- **Dataset entries**
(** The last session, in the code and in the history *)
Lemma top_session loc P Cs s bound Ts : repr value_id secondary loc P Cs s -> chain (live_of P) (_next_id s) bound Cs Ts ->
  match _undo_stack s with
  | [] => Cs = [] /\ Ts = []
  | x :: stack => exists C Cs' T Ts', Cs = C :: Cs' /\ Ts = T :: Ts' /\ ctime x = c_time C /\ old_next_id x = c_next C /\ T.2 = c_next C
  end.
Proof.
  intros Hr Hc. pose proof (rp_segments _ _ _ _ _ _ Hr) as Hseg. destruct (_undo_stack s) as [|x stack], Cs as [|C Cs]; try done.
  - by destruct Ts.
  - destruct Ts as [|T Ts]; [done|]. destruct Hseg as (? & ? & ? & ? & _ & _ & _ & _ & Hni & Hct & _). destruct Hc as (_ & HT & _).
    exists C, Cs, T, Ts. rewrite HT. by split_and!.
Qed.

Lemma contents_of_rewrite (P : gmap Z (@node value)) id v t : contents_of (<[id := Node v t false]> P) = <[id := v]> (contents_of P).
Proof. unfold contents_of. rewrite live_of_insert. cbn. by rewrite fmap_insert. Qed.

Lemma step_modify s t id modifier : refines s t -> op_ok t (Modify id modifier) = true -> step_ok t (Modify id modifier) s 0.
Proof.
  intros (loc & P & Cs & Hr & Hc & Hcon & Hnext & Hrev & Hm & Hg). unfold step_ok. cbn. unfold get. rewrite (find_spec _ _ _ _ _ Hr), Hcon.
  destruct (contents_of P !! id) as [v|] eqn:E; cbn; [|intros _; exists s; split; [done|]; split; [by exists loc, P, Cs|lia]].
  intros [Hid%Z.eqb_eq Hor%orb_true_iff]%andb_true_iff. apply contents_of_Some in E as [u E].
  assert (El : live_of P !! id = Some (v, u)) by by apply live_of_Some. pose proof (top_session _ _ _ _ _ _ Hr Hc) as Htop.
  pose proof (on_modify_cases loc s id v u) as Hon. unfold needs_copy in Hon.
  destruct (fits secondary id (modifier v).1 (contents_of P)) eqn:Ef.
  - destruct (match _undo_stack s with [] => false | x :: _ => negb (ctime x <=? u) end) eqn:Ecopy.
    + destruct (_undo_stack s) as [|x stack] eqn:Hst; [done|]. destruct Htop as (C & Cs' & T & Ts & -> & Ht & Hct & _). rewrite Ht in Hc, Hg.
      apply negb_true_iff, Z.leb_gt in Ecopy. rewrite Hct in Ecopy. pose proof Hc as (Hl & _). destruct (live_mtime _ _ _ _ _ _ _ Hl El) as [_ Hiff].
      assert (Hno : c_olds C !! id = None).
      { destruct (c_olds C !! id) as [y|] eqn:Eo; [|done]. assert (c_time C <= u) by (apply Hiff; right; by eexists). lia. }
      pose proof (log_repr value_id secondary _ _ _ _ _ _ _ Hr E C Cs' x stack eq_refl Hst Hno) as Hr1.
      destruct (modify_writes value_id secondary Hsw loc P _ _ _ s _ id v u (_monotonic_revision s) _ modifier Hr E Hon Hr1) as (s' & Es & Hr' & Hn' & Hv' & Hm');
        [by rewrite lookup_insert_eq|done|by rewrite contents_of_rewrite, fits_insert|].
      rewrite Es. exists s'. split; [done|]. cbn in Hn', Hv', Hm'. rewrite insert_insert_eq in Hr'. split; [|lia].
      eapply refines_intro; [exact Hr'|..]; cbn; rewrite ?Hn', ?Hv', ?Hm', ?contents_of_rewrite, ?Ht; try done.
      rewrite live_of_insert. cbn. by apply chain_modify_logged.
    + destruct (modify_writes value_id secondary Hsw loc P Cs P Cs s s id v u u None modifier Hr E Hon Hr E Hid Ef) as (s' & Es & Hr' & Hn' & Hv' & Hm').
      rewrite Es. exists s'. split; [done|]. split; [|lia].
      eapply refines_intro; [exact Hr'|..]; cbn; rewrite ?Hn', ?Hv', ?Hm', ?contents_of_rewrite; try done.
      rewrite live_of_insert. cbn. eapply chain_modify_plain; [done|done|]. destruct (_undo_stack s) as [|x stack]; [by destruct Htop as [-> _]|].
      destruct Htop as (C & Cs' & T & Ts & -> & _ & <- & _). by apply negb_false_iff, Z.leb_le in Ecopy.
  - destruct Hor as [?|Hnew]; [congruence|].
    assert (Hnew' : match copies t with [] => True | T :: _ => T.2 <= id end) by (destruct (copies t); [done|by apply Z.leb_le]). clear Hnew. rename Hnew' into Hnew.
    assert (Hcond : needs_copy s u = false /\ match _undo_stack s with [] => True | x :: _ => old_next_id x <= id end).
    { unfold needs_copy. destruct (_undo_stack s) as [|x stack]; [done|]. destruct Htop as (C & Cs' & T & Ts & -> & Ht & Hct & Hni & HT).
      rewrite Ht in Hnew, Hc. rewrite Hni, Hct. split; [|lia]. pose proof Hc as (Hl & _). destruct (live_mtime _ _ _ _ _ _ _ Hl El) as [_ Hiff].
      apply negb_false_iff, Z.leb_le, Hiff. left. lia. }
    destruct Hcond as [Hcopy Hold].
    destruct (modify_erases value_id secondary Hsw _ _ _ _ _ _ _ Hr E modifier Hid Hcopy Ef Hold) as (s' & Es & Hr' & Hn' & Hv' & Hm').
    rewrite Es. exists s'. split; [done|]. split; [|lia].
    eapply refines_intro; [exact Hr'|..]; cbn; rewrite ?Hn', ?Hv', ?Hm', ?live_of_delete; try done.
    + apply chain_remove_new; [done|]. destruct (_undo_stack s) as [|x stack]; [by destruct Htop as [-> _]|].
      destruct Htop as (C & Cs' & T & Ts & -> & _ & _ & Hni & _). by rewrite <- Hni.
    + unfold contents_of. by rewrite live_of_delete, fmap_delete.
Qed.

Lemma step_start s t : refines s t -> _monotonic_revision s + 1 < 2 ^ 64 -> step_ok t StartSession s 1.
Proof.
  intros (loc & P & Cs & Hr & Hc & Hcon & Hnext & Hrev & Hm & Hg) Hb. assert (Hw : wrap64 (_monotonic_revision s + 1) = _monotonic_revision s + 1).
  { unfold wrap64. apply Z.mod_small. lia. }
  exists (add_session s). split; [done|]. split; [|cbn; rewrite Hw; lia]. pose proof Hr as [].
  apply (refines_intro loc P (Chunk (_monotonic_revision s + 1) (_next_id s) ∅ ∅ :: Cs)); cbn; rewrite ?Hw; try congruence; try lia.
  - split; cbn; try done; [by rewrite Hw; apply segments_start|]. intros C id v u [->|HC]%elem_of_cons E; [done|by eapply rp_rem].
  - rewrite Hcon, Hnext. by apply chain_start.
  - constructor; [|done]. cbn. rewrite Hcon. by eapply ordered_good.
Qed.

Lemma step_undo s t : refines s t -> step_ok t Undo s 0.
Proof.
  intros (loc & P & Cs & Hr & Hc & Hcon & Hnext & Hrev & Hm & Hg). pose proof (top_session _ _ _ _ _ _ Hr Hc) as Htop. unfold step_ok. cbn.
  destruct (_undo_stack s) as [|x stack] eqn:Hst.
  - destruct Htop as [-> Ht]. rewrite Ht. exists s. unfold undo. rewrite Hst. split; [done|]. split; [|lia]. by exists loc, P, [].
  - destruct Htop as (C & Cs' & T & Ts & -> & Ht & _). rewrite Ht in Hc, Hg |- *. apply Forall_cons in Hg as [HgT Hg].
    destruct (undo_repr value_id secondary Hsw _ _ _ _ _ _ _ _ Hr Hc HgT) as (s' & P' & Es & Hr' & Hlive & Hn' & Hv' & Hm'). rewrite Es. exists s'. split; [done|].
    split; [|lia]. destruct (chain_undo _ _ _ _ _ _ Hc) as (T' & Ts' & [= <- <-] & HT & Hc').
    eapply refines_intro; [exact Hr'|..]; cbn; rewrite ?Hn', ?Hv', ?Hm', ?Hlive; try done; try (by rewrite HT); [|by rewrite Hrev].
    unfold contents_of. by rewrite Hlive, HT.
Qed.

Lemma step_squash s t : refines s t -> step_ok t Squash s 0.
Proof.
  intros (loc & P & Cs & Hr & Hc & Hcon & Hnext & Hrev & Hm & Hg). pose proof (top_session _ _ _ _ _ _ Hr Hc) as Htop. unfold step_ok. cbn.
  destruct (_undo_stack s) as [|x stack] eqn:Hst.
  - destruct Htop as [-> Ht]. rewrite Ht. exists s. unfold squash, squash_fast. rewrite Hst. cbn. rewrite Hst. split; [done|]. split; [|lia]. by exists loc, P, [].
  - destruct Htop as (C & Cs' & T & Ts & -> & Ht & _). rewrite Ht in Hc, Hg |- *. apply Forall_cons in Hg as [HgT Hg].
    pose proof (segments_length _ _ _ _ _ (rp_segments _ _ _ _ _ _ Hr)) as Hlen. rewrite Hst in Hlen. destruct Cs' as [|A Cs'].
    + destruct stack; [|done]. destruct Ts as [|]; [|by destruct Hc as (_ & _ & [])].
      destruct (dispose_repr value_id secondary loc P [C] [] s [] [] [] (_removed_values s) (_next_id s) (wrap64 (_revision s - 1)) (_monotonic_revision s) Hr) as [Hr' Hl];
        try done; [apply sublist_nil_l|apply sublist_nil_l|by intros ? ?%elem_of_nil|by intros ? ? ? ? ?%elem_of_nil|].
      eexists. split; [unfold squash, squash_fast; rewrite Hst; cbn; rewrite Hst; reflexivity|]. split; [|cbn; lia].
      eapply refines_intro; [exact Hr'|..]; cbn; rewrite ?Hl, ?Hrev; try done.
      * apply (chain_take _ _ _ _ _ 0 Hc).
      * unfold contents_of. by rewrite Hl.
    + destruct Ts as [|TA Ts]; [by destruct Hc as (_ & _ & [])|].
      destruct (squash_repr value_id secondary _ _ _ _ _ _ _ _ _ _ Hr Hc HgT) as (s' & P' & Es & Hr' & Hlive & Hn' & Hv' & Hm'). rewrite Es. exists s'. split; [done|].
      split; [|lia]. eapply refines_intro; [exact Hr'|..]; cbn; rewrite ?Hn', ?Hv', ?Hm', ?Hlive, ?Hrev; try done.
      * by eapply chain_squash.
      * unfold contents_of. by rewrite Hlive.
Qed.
==
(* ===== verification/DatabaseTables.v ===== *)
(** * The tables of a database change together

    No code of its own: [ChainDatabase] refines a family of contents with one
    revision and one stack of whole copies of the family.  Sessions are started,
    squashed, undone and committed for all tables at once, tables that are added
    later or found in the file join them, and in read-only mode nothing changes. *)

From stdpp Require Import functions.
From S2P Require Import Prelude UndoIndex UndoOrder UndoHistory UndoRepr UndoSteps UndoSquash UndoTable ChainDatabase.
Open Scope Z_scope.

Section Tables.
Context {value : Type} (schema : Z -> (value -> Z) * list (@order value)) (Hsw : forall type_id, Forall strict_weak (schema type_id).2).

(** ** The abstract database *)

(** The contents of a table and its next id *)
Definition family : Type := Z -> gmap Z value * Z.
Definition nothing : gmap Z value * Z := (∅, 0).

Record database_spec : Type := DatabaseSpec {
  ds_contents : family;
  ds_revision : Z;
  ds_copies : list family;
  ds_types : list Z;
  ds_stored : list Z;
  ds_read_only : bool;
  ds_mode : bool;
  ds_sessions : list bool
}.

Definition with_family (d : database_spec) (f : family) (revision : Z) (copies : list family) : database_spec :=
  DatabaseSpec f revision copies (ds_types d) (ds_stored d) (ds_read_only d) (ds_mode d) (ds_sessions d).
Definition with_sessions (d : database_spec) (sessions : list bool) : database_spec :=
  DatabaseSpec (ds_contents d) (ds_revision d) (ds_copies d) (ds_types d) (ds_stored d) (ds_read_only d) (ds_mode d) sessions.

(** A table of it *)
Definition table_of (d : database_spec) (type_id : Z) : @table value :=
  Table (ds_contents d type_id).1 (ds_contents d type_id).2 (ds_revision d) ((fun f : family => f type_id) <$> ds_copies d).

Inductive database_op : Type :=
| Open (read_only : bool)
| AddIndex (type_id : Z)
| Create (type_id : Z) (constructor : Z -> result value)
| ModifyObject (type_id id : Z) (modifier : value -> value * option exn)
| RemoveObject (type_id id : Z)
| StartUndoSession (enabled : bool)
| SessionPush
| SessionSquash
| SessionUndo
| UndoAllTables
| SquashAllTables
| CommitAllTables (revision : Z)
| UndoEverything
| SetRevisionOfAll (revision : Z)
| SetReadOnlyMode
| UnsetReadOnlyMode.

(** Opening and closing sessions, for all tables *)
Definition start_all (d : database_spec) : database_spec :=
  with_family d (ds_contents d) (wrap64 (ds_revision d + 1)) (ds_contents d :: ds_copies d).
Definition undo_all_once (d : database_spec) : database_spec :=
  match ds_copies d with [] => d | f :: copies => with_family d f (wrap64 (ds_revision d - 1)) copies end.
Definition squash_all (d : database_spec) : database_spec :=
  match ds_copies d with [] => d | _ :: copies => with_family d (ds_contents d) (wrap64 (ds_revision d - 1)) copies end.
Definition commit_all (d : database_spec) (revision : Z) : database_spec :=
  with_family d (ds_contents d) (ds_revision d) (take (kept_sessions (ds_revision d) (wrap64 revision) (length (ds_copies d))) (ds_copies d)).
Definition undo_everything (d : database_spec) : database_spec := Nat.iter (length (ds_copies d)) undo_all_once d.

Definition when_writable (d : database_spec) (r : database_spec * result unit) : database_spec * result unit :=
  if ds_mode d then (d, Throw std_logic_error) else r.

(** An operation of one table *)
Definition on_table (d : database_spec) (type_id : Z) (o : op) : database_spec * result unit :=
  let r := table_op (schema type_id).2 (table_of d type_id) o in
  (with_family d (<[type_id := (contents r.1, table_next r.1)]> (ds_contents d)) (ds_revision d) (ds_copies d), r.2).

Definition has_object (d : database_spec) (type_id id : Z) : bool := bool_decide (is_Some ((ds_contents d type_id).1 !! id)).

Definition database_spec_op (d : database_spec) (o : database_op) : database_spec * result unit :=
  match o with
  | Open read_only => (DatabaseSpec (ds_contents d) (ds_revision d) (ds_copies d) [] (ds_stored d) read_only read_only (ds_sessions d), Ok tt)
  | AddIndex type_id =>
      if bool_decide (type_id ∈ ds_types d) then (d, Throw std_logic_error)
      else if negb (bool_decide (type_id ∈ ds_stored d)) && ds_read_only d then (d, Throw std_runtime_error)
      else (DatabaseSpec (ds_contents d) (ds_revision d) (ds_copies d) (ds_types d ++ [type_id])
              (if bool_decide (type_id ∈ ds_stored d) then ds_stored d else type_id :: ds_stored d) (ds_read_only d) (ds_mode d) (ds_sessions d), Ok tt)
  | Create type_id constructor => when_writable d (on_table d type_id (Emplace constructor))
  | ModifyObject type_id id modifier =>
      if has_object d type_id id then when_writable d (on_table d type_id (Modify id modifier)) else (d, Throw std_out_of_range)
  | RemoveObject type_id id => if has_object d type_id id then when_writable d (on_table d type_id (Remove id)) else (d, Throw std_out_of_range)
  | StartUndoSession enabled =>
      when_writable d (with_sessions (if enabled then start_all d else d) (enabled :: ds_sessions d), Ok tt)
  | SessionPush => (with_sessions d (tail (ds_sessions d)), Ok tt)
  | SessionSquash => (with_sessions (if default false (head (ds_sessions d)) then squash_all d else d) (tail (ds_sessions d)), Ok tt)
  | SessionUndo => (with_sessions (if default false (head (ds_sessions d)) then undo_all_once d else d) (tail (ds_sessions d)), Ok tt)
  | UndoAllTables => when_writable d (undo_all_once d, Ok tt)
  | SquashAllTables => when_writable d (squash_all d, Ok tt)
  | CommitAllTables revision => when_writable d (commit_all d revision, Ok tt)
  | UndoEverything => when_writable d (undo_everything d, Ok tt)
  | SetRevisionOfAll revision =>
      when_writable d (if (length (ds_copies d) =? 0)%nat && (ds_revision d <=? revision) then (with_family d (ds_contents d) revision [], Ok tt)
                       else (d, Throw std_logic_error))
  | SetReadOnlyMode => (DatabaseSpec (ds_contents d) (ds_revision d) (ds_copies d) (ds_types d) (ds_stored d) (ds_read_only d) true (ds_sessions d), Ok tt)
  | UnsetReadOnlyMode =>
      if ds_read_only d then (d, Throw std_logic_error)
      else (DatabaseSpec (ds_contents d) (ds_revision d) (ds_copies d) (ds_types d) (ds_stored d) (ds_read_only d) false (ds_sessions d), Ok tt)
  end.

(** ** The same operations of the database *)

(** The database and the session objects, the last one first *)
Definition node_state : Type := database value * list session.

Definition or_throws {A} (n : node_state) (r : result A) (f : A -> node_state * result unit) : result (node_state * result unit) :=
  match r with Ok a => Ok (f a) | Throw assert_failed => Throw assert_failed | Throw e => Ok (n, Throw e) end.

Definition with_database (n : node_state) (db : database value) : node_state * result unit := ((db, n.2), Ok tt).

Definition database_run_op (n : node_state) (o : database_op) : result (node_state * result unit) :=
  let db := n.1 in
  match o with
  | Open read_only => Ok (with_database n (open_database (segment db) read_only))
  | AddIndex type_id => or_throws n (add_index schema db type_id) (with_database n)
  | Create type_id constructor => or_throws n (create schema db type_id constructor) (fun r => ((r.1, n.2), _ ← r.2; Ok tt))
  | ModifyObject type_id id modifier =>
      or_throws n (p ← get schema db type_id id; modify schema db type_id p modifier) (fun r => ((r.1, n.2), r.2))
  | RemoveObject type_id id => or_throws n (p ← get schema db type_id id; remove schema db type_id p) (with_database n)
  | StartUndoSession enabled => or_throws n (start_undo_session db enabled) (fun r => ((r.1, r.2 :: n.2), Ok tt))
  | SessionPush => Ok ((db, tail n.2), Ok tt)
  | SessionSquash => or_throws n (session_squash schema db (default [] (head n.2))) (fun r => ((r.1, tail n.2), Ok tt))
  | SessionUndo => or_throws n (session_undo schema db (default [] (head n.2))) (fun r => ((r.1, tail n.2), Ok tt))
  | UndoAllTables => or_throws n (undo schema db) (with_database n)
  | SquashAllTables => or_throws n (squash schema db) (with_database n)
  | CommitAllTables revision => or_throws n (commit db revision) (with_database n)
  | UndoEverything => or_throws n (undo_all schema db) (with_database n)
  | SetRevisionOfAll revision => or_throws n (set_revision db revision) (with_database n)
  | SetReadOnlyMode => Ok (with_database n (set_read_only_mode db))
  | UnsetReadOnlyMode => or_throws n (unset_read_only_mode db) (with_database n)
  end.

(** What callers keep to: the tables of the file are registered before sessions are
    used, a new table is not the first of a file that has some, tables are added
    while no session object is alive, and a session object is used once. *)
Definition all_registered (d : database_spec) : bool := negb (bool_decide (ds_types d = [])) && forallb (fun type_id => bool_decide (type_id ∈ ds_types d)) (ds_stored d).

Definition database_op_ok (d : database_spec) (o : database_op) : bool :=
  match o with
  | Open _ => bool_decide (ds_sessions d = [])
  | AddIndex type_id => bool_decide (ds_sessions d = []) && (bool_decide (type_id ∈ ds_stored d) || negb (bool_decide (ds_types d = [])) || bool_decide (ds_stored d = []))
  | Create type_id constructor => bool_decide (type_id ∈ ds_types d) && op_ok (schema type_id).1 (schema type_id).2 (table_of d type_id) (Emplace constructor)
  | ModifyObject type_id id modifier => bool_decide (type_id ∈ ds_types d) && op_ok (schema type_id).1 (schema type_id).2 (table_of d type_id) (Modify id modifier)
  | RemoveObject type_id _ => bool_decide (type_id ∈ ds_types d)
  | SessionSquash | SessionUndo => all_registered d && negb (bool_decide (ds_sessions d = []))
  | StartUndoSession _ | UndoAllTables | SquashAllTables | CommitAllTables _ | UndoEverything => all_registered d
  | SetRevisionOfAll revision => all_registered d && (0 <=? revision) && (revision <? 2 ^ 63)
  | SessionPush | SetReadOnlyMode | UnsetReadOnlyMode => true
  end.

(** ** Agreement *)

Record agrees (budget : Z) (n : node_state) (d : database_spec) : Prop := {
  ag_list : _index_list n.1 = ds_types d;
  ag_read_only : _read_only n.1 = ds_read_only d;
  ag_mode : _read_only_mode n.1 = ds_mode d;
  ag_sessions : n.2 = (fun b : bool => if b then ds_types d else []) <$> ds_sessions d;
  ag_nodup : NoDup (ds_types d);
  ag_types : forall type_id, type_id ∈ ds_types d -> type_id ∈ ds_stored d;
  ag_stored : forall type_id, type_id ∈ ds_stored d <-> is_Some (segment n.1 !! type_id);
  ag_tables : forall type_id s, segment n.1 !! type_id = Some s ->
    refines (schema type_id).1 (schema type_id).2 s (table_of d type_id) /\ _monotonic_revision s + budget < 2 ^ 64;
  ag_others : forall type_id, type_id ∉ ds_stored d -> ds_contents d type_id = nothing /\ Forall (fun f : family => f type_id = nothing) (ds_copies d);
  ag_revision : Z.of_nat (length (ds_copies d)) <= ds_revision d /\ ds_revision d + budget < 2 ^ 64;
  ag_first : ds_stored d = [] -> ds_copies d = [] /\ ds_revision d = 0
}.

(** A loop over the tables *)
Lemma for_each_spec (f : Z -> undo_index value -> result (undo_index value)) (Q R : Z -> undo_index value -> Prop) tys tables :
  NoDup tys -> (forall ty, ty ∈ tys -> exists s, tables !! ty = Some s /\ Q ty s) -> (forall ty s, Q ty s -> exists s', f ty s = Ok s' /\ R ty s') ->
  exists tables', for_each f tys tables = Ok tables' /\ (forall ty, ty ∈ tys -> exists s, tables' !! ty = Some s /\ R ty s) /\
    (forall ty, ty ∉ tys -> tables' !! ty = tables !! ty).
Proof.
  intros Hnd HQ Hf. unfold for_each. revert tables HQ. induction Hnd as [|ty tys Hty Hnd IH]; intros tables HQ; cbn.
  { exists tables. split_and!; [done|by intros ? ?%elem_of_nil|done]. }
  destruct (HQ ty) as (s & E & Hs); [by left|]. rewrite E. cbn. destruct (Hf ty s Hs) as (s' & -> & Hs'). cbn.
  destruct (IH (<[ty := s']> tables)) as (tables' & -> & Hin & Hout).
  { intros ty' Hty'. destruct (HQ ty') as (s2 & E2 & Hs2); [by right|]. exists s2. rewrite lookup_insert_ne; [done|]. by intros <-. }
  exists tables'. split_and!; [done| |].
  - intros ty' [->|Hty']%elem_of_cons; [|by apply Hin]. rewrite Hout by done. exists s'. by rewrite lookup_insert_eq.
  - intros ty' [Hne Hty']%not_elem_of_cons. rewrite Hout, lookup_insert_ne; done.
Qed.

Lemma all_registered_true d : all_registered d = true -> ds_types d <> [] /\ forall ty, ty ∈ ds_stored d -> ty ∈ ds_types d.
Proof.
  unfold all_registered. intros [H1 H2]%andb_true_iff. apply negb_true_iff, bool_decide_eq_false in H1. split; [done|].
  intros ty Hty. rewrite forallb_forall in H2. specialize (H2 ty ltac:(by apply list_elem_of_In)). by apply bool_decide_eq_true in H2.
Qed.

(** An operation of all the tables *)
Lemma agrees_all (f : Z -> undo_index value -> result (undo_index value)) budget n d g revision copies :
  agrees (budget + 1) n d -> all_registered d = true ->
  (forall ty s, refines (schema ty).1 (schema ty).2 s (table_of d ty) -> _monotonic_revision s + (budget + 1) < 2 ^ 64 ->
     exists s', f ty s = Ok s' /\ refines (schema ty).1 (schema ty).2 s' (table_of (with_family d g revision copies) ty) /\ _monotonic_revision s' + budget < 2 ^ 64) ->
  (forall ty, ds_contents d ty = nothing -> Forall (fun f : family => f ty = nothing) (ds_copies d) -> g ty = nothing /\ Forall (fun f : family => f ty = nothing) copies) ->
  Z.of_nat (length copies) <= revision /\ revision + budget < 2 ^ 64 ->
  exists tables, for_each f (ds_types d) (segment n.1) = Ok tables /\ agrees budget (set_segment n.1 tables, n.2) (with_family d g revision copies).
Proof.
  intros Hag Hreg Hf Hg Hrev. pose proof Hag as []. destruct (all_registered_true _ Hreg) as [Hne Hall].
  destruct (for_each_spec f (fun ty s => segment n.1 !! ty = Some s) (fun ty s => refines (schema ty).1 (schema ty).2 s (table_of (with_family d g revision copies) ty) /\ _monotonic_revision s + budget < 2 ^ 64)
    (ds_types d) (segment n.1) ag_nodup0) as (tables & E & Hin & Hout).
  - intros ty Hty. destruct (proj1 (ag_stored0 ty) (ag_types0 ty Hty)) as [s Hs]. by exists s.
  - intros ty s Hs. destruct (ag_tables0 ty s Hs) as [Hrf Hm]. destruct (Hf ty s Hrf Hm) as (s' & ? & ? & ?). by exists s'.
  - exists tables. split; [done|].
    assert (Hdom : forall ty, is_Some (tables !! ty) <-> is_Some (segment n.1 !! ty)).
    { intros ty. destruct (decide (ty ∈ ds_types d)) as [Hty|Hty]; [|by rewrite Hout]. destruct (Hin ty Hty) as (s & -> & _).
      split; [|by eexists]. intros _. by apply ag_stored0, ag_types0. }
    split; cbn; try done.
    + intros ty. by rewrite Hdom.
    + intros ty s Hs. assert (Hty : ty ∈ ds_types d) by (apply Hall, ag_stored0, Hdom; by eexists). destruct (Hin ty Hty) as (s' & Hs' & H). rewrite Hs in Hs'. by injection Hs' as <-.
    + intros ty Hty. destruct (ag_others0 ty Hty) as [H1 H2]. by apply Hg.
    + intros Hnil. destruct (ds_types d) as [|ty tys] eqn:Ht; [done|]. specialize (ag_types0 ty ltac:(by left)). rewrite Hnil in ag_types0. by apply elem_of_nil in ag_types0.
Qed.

- **Exercise aim**
Scan the lines above for the word "StartUndoSession", then copy each line that has it.

- **Output of the exercise**
| StartUndoSession (enabled : bool)
  | StartUndoSession enabled =>
  | StartUndoSession enabled => or_throws n (start_undo_session db enabled) (fun r => ((r.1, r.2 :: n.2), Ok tt))
  | StartUndoSession _ | UndoAllTables | SquashAllTables | CommitAllTables _ | UndoEverything => all_registered d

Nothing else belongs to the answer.